Problem statement – I need the lines below from the one with "rewrite Ei in Hru, Hsu." down to the one with "destruct (setgid 0 _).1 eqn:E0;" reproduced exactly, both ends included, and nothing else.

The records –
-=-=-=-=-

(** Both calls refused root: none of the identities is root's. *)
Lemma refused_root c : (setgid 0 c).1 = false -> (setuid 0 (setgid 0 c).2).1 = false ->
  ids (setuid 0 (setgid 0 c).2).2 = ids c /\ ruid (ids c) <> 0 /\ euid (ids c) <> 0 /\ suid (ids c) <> 0 /\
  rgid (ids c) <> 0 /\ sgid (ids c) <> 0.
Proof.
  intros Hg Hu. destruct (setgid_cases 0 c) as [(_ & ? & _)|[(_ & _ & ? & _)|(He & Hr & Hs & _ & Ei)]]; [congruence..|].
  destruct (setuid_cases 0 (setgid 0 c).2) as [(_ & ? & _)|[(_ & _ & ? & _)|(_ & Hru & Hsu & _ & ->)]]; [congruence..|].
  rewrite Ei in Hru, Hsu. split_and!; congruence.
Qed.

Lemma groups_setgid g c : groups (ids (setgid g c).2) = groups (ids c).
Proof. destruct (setgid_cases g c) as [(_ & _ & ->)|[(_ & _ & _ & ->)|(_ & _ & _ & _ & ->)]]; done. Qed.
Lemma groups_setuid u c : groups (ids (setuid u c).2) = groups (ids c).
Proof. destruct (setuid_cases u c) as [(_ & _ & ->)|[(_ & _ & _ & ->)|(_ & _ & _ & _ & ->)]]; done. Qed.
Lemma egid_setuid u c : egid (ids (setuid u c).2) = egid (ids c) /\ rgid (ids (setuid u c).2) = rgid (ids c) /\
  sgid (ids (setuid u c).2) = sgid (ids c).
Proof. destruct (setuid_cases u c) as [(_ & _ & ->)|[(_ & _ & _ & ->)|(_ & _ & _ & _ & ->)]]; done. Qed.

(** Success means that both attempts to be root again were refused. *)
Lemma dropped_unprivileged macos c w c' w' : drop_privileges macos c w = Ok tt c' w' -> unprivileged (ids c').
Proof.
  intros E. rewrite drop_privileges_eq in E. destruct (get_saved_ids macos c w) as [[u g] c0 w0|e c0 w0|]; [|done..].
  destruct (setgid g c0).1 eqn:Eg; [|done]. cbn [negb] in E. cbv zeta in E. destruct (setuid u _).1 eqn:Eu; [|done]. cbn [negb] in E.
  destruct (setgid 0 _).1 eqn:E0; [done|]. destruct (setuid 0 _).1 eqn:E1; [done|]. injection E as <- <-.
  destruct (refused_root _ E0 E1) as (-> & Hr & He & Hs & Hg & Hsg). split_and!; [done..| |done].
  pose proof (egid_setuid u (setgid g c0).2) as (-> & Er & Es). rewrite Er in Hg. rewrite Es in Hsg.
  destruct (setgid_cases g c0) as [(_ & _ & Ei)|[(_ & Hi & _ & Ei)|(_ & _ & _ & ? & _)]]; [| |congruence]; rewrite Ei in *; cbn in *; naive_solver.
Qed.
(** Root that gave itself up is the login in every place. *)
Lemma dropped_is_login macos c w c' w' : euid (ids c) = 0 -> drop_privileges macos c w = Ok tt c' w' ->
  exists u g, get_saved_ids macos c w = Ok (u, g) c w /\ w' = w /\ ids c' = with_user u (with_group g (ids c)).
Proof.
  intros He E. rewrite drop_privileges_eq in E. pose proof (saved_ids_pure macos c w) as Hp.
  destruct (get_saved_ids macos c w) as [[u g] c0 w0|e c0 w0|]; [|done..]. destruct Hp as [-> ->].
  destruct (setgid_root g c He) as [E1 I1]. rewrite E1 in E. cbn [negb] in E. cbv zeta in E.
  destruct (setuid_root u (setgid g c).2) as [E2 I2]; [by rewrite I1|]. rewrite E2 in E. cbn [negb] in E.
  destruct (setgid 0 _).1 eqn:E3; [done|]. destruct (setuid 0 _).1 eqn:E4; [done|]. injection E as <- <-.
  exists u, g. split_and!; [done|done|]. destruct (refused_root _ E3 E4) as [-> _]. by rewrite I2, I1.
Qed.
Lemma drop_clock macos c w : match drop_privileges macos c w with Ok _ _ w' | Fail _ _ w' => w' = w | Panic => True end.
Proof.
  rewrite drop_privileges_eq. pose proof (saved_ids_pure macos c w) as Hp.
  destruct (get_saved_ids macos c w) as [[u g] c0 w0|e c0 w0|]; [|by destruct Hp|done]. destruct Hp as [_ ->].
  cbv zeta. destruct (setgid g c0).1; [|done]. cbn [negb]. destruct (setuid u _).1; [|done]. cbn [negb].
  destruct (setgid 0 _).1; [done|]. by destruct (setuid 0 _).1.
Qed.
Lemma drop_never_panics macos c w : drop_privileges macos c w <> Panic.
Proof.
  rewrite drop_privileges_eq. pose proof (saved_ids_pure macos c w) as Hp.
  destruct (get_saved_ids macos c w) as [[u g] c0 w0|e c0 w0|]; [|done..]. cbv zeta.
  destruct (setgid g c0).1; [|done]. cbn [negb]. destruct (setuid u _).1; [|done]. cbn [negb].
  destruct (setgid 0 _).1; [done|]. by destruct (setuid 0 _).1.
Qed.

-=-=-=-=-

Output of the task –
  rewrite Ei in Hru, Hsu. split_and!; congruence.
Qed.

Lemma groups_setgid g c : groups (ids (setgid g c).2) = groups (ids c).
Proof. destruct (setgid_cases g c) as [(_ & _ & ->)|[(_ & _ & _ & ->)|(_ & _ & _ & _ & ->)]]; done. Qed.
Lemma groups_setuid u c : groups (ids (setuid u c).2) = groups (ids c).
Proof. destruct (setuid_cases u c) as [(_ & _ & ->)|[(_ & _ & _ & ->)|(_ & _ & _ & _ & ->)]]; done. Qed.
Lemma egid_setuid u c : egid (ids (setuid u c).2) = egid (ids c) /\ rgid (ids (setuid u c).2) = rgid (ids c) /\
  sgid (ids (setuid u c).2) = sgid (ids c).
Proof. destruct (setuid_cases u c) as [(_ & _ & ->)|[(_ & _ & _ & ->)|(_ & _ & _ & _ & ->)]]; done. Qed.

(** Success means that both attempts to be root again were refused. *)
Lemma dropped_unprivileged macos c w c' w' : drop_privileges macos c w = Ok tt c' w' -> unprivileged (ids c').
Proof.
  intros E. rewrite drop_privileges_eq in E. destruct (get_saved_ids macos c w) as [[u g] c0 w0|e c0 w0|]; [|done..].
  destruct (setgid g c0).1 eqn:Eg; [|done]. cbn [negb] in E. cbv zeta in E. destruct (setuid u _).1 eqn:Eu; [|done]. cbn [negb] in E.
  destruct (setgid 0 _).1 eqn:E0; [done|]. destruct (setuid 0 _).1 eqn:E1; [done|]. injection E as <- <-.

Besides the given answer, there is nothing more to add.